§ Work item
Exactly the lines from the one containing "revert m. induction n as" through the end of the entries, both ends included, are to be output.

§ Records supplied
::::

(* ===== verification/UMap.v ===== *)
(** * Unordered maps with a user-supplied key equality

    [Hash.h] defines [UnorderedMap<K, V, E>] as
    [std::unordered_map<K, V, Hasher, E>] and [UnorderedSet<E>] likewise.  A
    map is modelled as the list of its entries in iteration order; the key
    equality is the argument [keq], so that the two equalities the collector
    uses on [ContainerEndpoint] (the [==] operator and
    [AdvertisedEndpointEquality]) give two instances of the same code.  The
    iteration order of the library is unspecified: theorems speak of lookups
    and never of positions. *)

From S2P Require Import Prelude.

Abbreviation UMap K V := (list (K * V)).

(** What the named requirements of [std::unordered_map] ask of the equality. *)
Class KeyEquiv {K : Type} (keq : K -> K -> bool) : Prop := {
  keq_refl : forall x, keq x x = true;
  keq_sym : forall x y, keq x y = true -> keq y x = true;
  keq_trans : forall x y z, keq x y = true -> keq y z = true -> keq x z = true
}.

Section ops.
Context {K V : Type} (keq : K -> K -> bool).
Implicit Types (m : UMap K V) (k : K) (v : V).

(** [find]; [Lookup] of [Containers.h] returns the pointer to the value. *)
Fixpoint umap_find (k : K) (m : UMap K V) : option V :=
  match m with
  | [] => None
  | (k', v) :: r => if keq k k' then Some v else umap_find k r
  end.

(** [find(k) != end()]; [Contains] of [Containers.h]. *)
Definition umap_contains (k : K) (m : UMap K V) : bool :=
  match umap_find k m with Some _ => true | None => false end.

(** [emplace]/[insert]: no effect when the key is present; the flag tells
    whether the entry was added. *)
Definition umap_emplace (k : K) (v : V) (m : UMap K V) : UMap K V * bool :=
  if umap_contains k m then (m, false) else (m ++ [(k, v)], true).

(** Assignment through the iterator of an entry ([it->second = f(it->second)]). *)
Fixpoint umap_update (f : V -> V) (k : K) (m : UMap K V) : UMap K V :=
  match m with
  | [] => []
  | (k', v) :: r => if keq k k' then (k', f v) :: r else (k', v) :: umap_update f k r
  end.

(** [erase] of the entry of a key. *)
Fixpoint umap_erase (k : K) (m : UMap K V) : UMap K V :=
  match m with
  | [] => []
  | (k', v) :: r => if keq k k' then r else (k', v) :: umap_erase k r
  end.

(** [m[k] = v]. *)
Definition umap_assign (k : K) (v : V) (m : UMap K V) : UMap K V :=
  let '(m', added) := umap_emplace k v m in
  if added then m' else umap_update (fun _ => v) k m'.

(** The loop [for (it = begin; it != end;) keep ? ++it : it = erase(it)]. *)
Definition umap_filter (keep : K * V -> bool) (m : UMap K V) : UMap K V :=
  List.filter keep m.

(** A loop over the entries that assigns to [entry.second]. *)
Definition umap_map (f : V -> V) (m : UMap K V) : UMap K V :=
  map (fun kv => (kv.1, f kv.2)) m.

(** No two entries with equal keys. *)
Fixpoint umap_ok (m : UMap K V) : Prop :=
  match m with
  | [] => True
  | (k, _) :: r => umap_find k r = None /\ umap_ok r
  end.

End ops.

(** ** Lookup laws *)

Section laws.
Context {K V : Type} (keq : K -> K -> bool) `{!KeyEquiv keq}.
Implicit Types (m : UMap K V) (k : K) (v : V).

Lemma keq_sym_eq x y : keq x y = keq y x.
Proof. apply eq_true_iff_eq. split; apply keq_sym. Qed.

Lemma keq_subst x y z : keq x y = true -> keq x z = keq y z.
Proof.
  intros Hxy. apply eq_true_iff_eq. split; intros H.
  - eapply keq_trans; [|done]. by apply keq_sym.
  - by eapply keq_trans.
Qed.

Lemma keq_subst_r x y z : keq x y = true -> keq z x = keq z y.
Proof. intros Hxy. rewrite !(keq_sym_eq z). by apply keq_subst. Qed.

(** Lookups do not distinguish equal keys. *)
Lemma umap_find_proper k k' m : keq k k' = true -> umap_find keq k m = umap_find keq k' m.
Proof.
  intros Hk. induction m as [|[k'' v] r IH]; [done|]. simpl.
  rewrite (keq_subst k k') by done. by rewrite IH.
Qed.

Lemma umap_contains_find k m : umap_contains keq k m = true <-> is_Some (umap_find keq k m).
Proof. unfold umap_contains. destruct (umap_find keq k m); split; naive_solver. Qed.

Lemma umap_find_app k m1 m2 :
  umap_find keq k (m1 ++ m2) =
  match umap_find keq k m1 with Some v => Some v | None => umap_find keq k m2 end.
Proof. induction m1 as [|[k' v] r IH]; [done|]. simpl. by destruct (keq k k'). Qed.

Lemma umap_find_emplace k' k v m :
  umap_find keq k' (umap_emplace keq k v m).1 =
  match umap_find keq k' m with
  | Some v' => Some v'
  | None => if keq k' k then Some v else None
  end.
Proof.
  unfold umap_emplace, umap_contains.
  destruct (umap_find keq k m) as [w|] eqn:Hk; simpl.
  - destruct (umap_find keq k' m) eqn:Hk'; [done|].
    destruct (keq k' k) eqn:E; [|done].
    rewrite (umap_find_proper _ _ _ E) in Hk'. congruence.
  - rewrite umap_find_app. by destruct (umap_find keq k' m).
Qed.

Lemma umap_emplace_added k v m :
  (umap_emplace keq k v m).2 = negb (umap_contains keq k m).
Proof. unfold umap_emplace. by destruct (umap_contains keq k m). Qed.

Lemma umap_find_update f k' k m :
  umap_find keq k' (umap_update keq f k m) =
  if keq k' k then f <$> umap_find keq k' m else umap_find keq k' m.
Proof.
  induction m as [|[k0 v0] r IH]; simpl.
  - by destruct (keq k' k).
  - destruct (keq k k0) eqn:E; simpl.
    + rewrite (keq_subst_r k k0 k') by done. by destruct (keq k' k0).
    + destruct (keq k' k0) eqn:E0; [|apply IH].
      destruct (keq k' k) eqn:E1; [|done].
      rewrite (keq_subst k' k) in E0 by done. congruence.
Qed.

Lemma umap_find_erase k' k m :
  umap_ok keq m ->
  umap_find keq k' (umap_erase keq k m) = if keq k' k then None else umap_find keq k' m.
Proof.
  induction m as [|[k0 v0] r IH]; simpl.
  - by destruct (keq k' k).
  - intros [Hk0 Hr]. destruct (keq k k0) eqn:E; simpl.
    + rewrite (keq_subst_r k k0 k') by done. destruct (keq k' k0) eqn:E0; [|done].
      by rewrite (umap_find_proper k' k0).
    + destruct (keq k' k0) eqn:E0; [|by apply IH].
      destruct (keq k' k) eqn:E1; [|done].
      rewrite (keq_subst k' k) in E0 by done. congruence.
Qed.

Lemma umap_find_assign k' k v m :
  umap_find keq k' (umap_assign keq k v m) =
  if keq k' k then Some v else umap_find keq k' m.
Proof.
  unfold umap_assign. pose proof (umap_find_emplace k' k v m) as He.
  pose proof (umap_emplace_added k v m) as Ha. unfold umap_contains in Ha.
  destruct (umap_emplace keq k v m) as [m' added] eqn:Em. simpl in *. subst added.
  destruct (umap_find keq k m) as [w|] eqn:Hk; simpl.
  - rewrite umap_find_update, He.
    assert (m' = m) as ->.
    { unfold umap_emplace, umap_contains in Em. rewrite Hk in Em. by simplify_eq. }
    destruct (keq k' k) eqn:E.
    + by rewrite (umap_find_proper k' k), Hk.
    + by destruct (umap_find keq k' m).
  - rewrite He. destruct (keq k' k) eqn:E.
    + by rewrite (umap_find_proper k' k), Hk.
    + by destruct (umap_find keq k' m).
Qed.

Lemma umap_find_filter keep k m :
  umap_ok keq m ->
  (forall k1 k2 v, keq k1 k2 = true -> keep (k1, v) = keep (k2, v)) ->
  umap_find keq k (umap_filter keep m) =
  match umap_find keq k m with
  | Some v => if keep (k, v) then Some v else None
  | None => None
  end.
Proof.
  intros Hok Hkeep. induction m as [|[k0 v0] r IH]; [done|]. simpl.
  destruct Hok as [Hk0 Hr]. destruct (keq k k0) eqn:E.
  - rewrite (Hkeep k k0) by done. destruct (keep (k0, v0)); simpl; [by rewrite E|].
    rewrite IH by done. by rewrite (umap_find_proper k k0), Hk0.
  - destruct (keep (k0, v0)); simpl; [rewrite E|]; by apply IH.
Qed.

Lemma umap_find_map f k m : umap_find keq k (umap_map f m) = f <$> umap_find keq k m.
Proof.
  induction m as [|[k0 v0] r IH]; [done|]. simpl. by destruct (keq k k0).
Qed.

(** Every entry is found under its key, and conversely. *)
Lemma umap_find_In k v m : umap_find keq k m = Some v -> exists k', In (k', v) m /\ keq k k' = true.
Proof.
  induction m as [|[k0 v0] r IH]; [done|]. simpl. destruct (keq k k0) eqn:E.
  - intros [= ->]. exists k0. auto.
  - intros (k' & ? & ?)%IH. exists k'. auto.
Qed.

Lemma umap_In_find k v m : umap_ok keq m -> In (k, v) m -> umap_find keq k m = Some v.
Proof.
  induction m as [|[k0 v0] r IH]; [done|]. simpl. intros [Hk0 Hr] [[= -> ->]|Hin].
  - by rewrite keq_refl.
  - rewrite IH by done. destruct (keq k k0) eqn:E; [|done].
    rewrite <- (umap_find_proper k k0) in Hk0 by done. rewrite IH in Hk0; done.
Qed.

(** A key has one entry. *)
Lemma umap_In_unique k k1 v1 k2 v2 m : umap_ok keq m -> In (k1, v1) m -> In (k2, v2) m ->
  keq k k1 = true -> keq k k2 = true -> k1 = k2 /\ v1 = v2.
Proof.
  induction m as [|[k0 v0] r IH]; [done|]. simpl. intros [Hk0 Hr] H1 H2 E1 E2.
  assert (forall k' v', In (k', v') r -> keq k k' = true -> keq k k0 = true -> False) as Hno.
  { intros k' v' Hin E E0. apply umap_In_find in Hin; [|done]. rewrite <- (umap_find_proper k k') in Hin by done.
    rewrite (umap_find_proper k k0) in Hin by done. congruence. }
  destruct H1 as [[= <- <-]|H1], H2 as [[= <- <-]|H2]; [done|by destruct (Hno _ _ H2)..|by destruct (Hno _ _ H1)|by apply IH].
Qed.

(** ** Preservation of [umap_ok] *)

Lemma umap_ok_app m1 m2 :
  umap_ok keq (m1 ++ m2) <->
  umap_ok keq m1 /\ umap_ok keq m2 /\ (forall k v, In (k, v) m1 -> umap_find keq k m2 = None).
Proof.
  induction m1 as [|[k0 v0] r IH]; simpl; [naive_solver|].
  rewrite umap_find_app, IH. split.
  - intros [Hf (H1 & H2 & H3)]. destruct (umap_find keq k0 r) eqn:?; [done|].
    split_and!; auto. intros k v [[= -> ->]|]; eauto.
  - intros ((Hf & H1) & H2 & H3). rewrite Hf. split_and!; eauto.
Qed.

Lemma umap_ok_emplace k v m : umap_ok keq m -> umap_ok keq (umap_emplace keq k v m).1.
Proof.
  intros Hok. unfold umap_emplace, umap_contains.
  destruct (umap_find keq k m) eqn:Hk; [done|]. simpl. apply umap_ok_app.
  split_and!; simpl; auto. intros k' v' Hin. destruct (keq k' k) eqn:E; [|done].
  apply umap_In_find in Hin; [|done]. rewrite (umap_find_proper k' k) in Hin by done. congruence.
Qed.

Lemma umap_ok_update f k m : umap_ok keq m -> umap_ok keq (umap_update keq f k m).
Proof.
  induction m as [|[k0 v0] r IH]; [done|]. simpl. intros [Hk0 Hr].
  destruct (keq k k0) eqn:E; simpl; [done|]. split; [|auto].
  rewrite umap_find_update, Hk0. by destruct (keq k0 k).
Qed.

Lemma umap_find_erase_None k' k m :
  umap_find keq k' m = None -> umap_find keq k' (umap_erase keq k m) = None.
Proof.
  induction m as [|[k0 v0] r IH]; [done|]. simpl.
  destruct (keq k' k0) eqn:E; [done|]. destruct (keq k k0); [done|]. simpl. by rewrite E.
Qed.

Lemma umap_ok_erase k m : umap_ok keq m -> umap_ok keq (umap_erase keq k m).
Proof.
  induction m as [|[k0 v0] r IH]; [done|]. simpl. intros [Hk0 Hr].
  destruct (keq k k0); [done|]. simpl. auto using umap_find_erase_None.
Qed.

Lemma umap_ok_assign k v m : umap_ok keq m -> umap_ok keq (umap_assign keq k v m).
Proof.
  intros Hok. unfold umap_assign. pose proof (umap_ok_emplace k v m Hok).
  destruct (umap_emplace keq k v m) as [m' []]; simpl in *; auto using umap_ok_update.
Qed.

Lemma umap_find_filter_None keep k m :
  umap_find keq k m = None -> umap_find keq k (umap_filter keep m) = None.
Proof.
  induction m as [|[k0 v0] r IH]; [done|]. simpl. destruct (keq k k0) eqn:E; [done|].
  destruct (keep (k0, v0)); simpl; [by rewrite E; auto|auto].
Qed.

Lemma umap_ok_filter keep m : umap_ok keq m -> umap_ok keq (umap_filter keep m).
Proof.
  induction m as [|[k0 v0] r IH]; [done|]. simpl. intros [Hk0 Hr].
  destruct (keep (k0, v0)); simpl; auto using umap_find_filter_None.
Qed.

Lemma umap_ok_map f m : umap_ok keq m -> umap_ok keq (umap_map f m).
Proof.
  induction m as [|[k0 v0] r IH]; [done|]. simpl. intros [Hk0 Hr].
  split; [|auto]. by rewrite umap_find_map, Hk0.
Qed.

End laws.

#[export] Hint Resolve umap_ok_emplace umap_ok_update umap_ok_erase umap_ok_assign
  umap_ok_filter umap_ok_map : collector.

(** The entries of a map after an assignment. *)
Lemma umap_assign_In {K V} (keq : K -> K -> bool) `{!KeyEquiv keq} k v (m : UMap K V) kv :
  In kv (umap_assign keq k v m) -> In kv m \/ (kv.2 = v /\ keq k kv.1 = true).
Proof.
  unfold umap_assign, umap_emplace. destruct (umap_contains keq k m).
  - induction m as [|[k0 v0] r IH]; [done|]. simpl. destruct (keq k k0) eqn:E; simpl.
    + intros [<-|H]; auto.
    + intros [<-|H]; [auto|]. destruct (IH H); auto.
  - rewrite in_app_iff. intros [H|[<-|[]]]; [auto|]. right. split; [done|]. apply keq_refl.
Qed.

(** ** Loops over the entries of one map that edit another

    A loop body that touches only the entry of the current key acts pointwise:
    the final lookup of [k] depends on the lookups of [k] in the two maps. *)

Section loops.
Context {K V W : Type} (keq : K -> K -> bool) `{!KeyEquiv keq}.
Variable step : UMap K V -> K * W -> UMap K V.
Variable act : option V -> W -> option V.
Hypothesis step_ok : forall m kw, umap_ok keq m -> umap_ok keq (step m kw).
Hypothesis step_find : forall m k w k', umap_ok keq m ->
  umap_find keq k' (step m (k, w)) =
  if keq k' k then act (umap_find keq k' m) w else umap_find keq k' m.

Lemma umap_loop_ok m n : umap_ok keq m -> umap_ok keq (fold_left step n m).
Proof. revert m. induction n; simpl; auto. Qed.

Lemma umap_loop_find m n k :
  umap_ok keq m -> umap_ok keq n ->
  umap_find keq k (fold_left step n m) =
  match umap_find keq k n with
  | Some w => act (umap_find keq k m) w
  | None => umap_find keq k m
  end.
Proof.
  revert m. induction n as [|[k0 w0] r IH]; intros m Hm; [done|]. simpl.
  intros [Hk0 Hr]. rewrite IH by auto. rewrite step_find by done.
  destruct (keq k k0) eqn:E.
  - by rewrite (umap_find_proper _ k k0), Hk0.
  - done.
Qed.

End loops.

(** ** Sets *)

Abbreviation USet K := (list K).

Definition uset_contains {K} (keq : K -> K -> bool) (k : K) (s : USet K) : bool :=
  existsb (keq k) s.

Definition uset_insert {K} (keq : K -> K -> bool) (k : K) (s : USet K) : USet K :=
  if uset_contains keq k s then s else s ++ [k].

Section usets.
Context {K : Type} (keq : K -> K -> bool) `{!KeyEquiv keq}.

Lemma uset_contains_insert k' k (s : USet K) :
  uset_contains keq k' (uset_insert keq k s) = keq k' k || uset_contains keq k' s.
Proof.
  unfold uset_insert. destruct (uset_contains keq k s) eqn:Hc.
  - destruct (keq k' k) eqn:E; [|done]. simpl.
    unfold uset_contains in *. apply existsb_exists in Hc as (x & Hin & Hx).
    apply existsb_exists. exists x. split; [done|]. by eapply keq_trans.
  - unfold uset_contains. rewrite existsb_app. simpl.
    rewrite orb_false_r. apply orb_comm.
Qed.

End usets.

::::

§ Solution to this task
  revert m. induction n as [|[k0 w0] r IH]; intros m Hm; [done|]. simpl.
  intros [Hk0 Hr]. rewrite IH by auto. rewrite step_find by done.
  destruct (keq k k0) eqn:E.
  - by rewrite (umap_find_proper _ k k0), Hk0.
  - done.
Qed.

End loops.

(** ** Sets *)

Abbreviation USet K := (list K).

Definition uset_contains {K} (keq : K -> K -> bool) (k : K) (s : USet K) : bool :=
  existsb (keq k) s.

Definition uset_insert {K} (keq : K -> K -> bool) (k : K) (s : USet K) : USet K :=
  if uset_contains keq k s then s else s ++ [k].

Section usets.
Context {K : Type} (keq : K -> K -> bool) `{!KeyEquiv keq}.

Lemma uset_contains_insert k' k (s : USet K) :
  uset_contains keq k' (uset_insert keq k s) = keq k' k || uset_contains keq k' s.
Proof.
  unfold uset_insert. destruct (uset_contains keq k s) eqn:Hc.
  - destruct (keq k' k) eqn:E; [|done]. simpl.
    unfold uset_contains in *. apply existsb_exists in Hc as (x & Hin & Hx).
    apply existsb_exists. exists x. split; [done|]. by eapply keq_trans.
  - unfold uset_contains. rewrite existsb_app. simpl.
    rewrite orb_false_r. apply orb_comm.
Qed.

End usets.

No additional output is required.